Chemical sunscreens use organic chemical filters to absorb UV radiation before it has time to reach your dermis.
- Common organic ingredients include oxybenzone, homosalate, avobenzone, and octinoxate.
- These filters tend to absorb quicker into your skin, but require a short rest time time on your skin before becoming fully-active. We recommend waiting 10-20 min after applying to go out into the sun.
- These sunscreens can be more irritating to sensitive skin.
- Some research suggests that these organic filters could be contributing to hormone imbalances, however, these studies are too limited to be fully conclusive. Risk is still determined to be low. The FDA is continuing to monitor and regulate these chemical ingredients.
- Chemical filters can have adverse effects on our coral reefs
Mineral sunscreens use inorganic filters to reflect UV rays off of your skin.
- Common ingredients include zinc oxide and titanium dioxide.
- These filters sit on top of your skin and tend to cause more of a white cast (that pasty white look that we all grew up with).
- Tends to be less irritating to sensitive skin and better for the environment, just be sure to find mineral sunscreens that don't have a silicone coating.
Sunscreen is an anti-carcinogenic drug that we can all use! Dermatologists recommend that you reapply at least every two hours, even more if you've been sweating or enjoying time in the water. Even those who are blessed with more melanin are encouraged to wear sunscreen. Particularly, POC are more likely to face terminal illness related to skin cancer. This can be due to lack of accessible resources, the myth that more melanin means less sunscreen, and cancer being seen at later stages in POC.
What is SPF?
- SPF stands for "Sun Protection Factor". This rating tells you how much protection you are receiving from UVB rays.
- The difference between SPF ratings is not always intuitive. According to the EWG, SPF 15 blocks 93% of UVB rays; an SPF 30 blocks 97%; an SPF 50 blocks 98%, and an SPF 100 blocks 99%.

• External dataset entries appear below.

(** * nfs4_share: the share-tree engine of [src/nfs4_share/share.py]

    A shallow embedding of class [Share] over a model of the file
    system calls it issues ([os.makedirs], [os.link], [os.unlink],
    [os.rmdir], [os.stat], [os.walk], [os.path.*]) and of the ACL value
    objects it consumes, followed by the properties of the specification.

    Modelling scope.  Paths are absolute and canonical, given as their list
    of components; the name space has no symbolic links, so
    [os.path.realpath] is the identity and [followlinks] makes no
    difference to [os.walk].  A regular file is a directory entry that
    points to an inode; the inode carries the hardlink count and the ACL,
    so that every link of a file sees the same ACL. *)

From stdpp Require Import gmap strings list fin_maps.

Open Scope string_scope.

(** ** Paths ([os.path]) *)

Abbreviation path := (list string).

(** [os.path.basename]: the last component, [""] for the root. *)
Definition basename (p : path) : string := default "" (last p).

(** [os.path.join p n] for a single component [n]; joining the empty
    component yields the directory itself (["p/"]). *)
Definition join (p : path) (n : string) : path :=
  if decide (n = "") then p else p ++ [n].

How can you fortify your sun protection?
- Incorporating antioxidants into your topical skincare routine and diet is a great way to fight UV damage. This study suggests that a regular intake of polyphenols could be a key component in fighting UV oxidative stress.
- Likewise, a high-antioxidant topical skincare can soothe, heal, and calm irritated and damaged skin.
- Wear protective clothing. UV protective clothing can have a "UPF" rating, which is SPF's fashion parallel. We like pairing our sunscreen with a hat, UV-protective sunglasses, and a nice umbrella.
- Don't leave your sunscreen in the heat for too long and don't use it if it has expired. The cosmetic compounds in these formulas will degrade overtime, resulting in less and less efficacy.
However, regardless of how much sun protection you put on, fine lines and wrinkles eventually get the best of us all. While we may want to hang on to our youth for as long as we can, aging is a privilege that many do not get to enjoy, so we learn to embrace and love our "wisdom lines". Something as simple as applying sunscreen can help us live to see even more.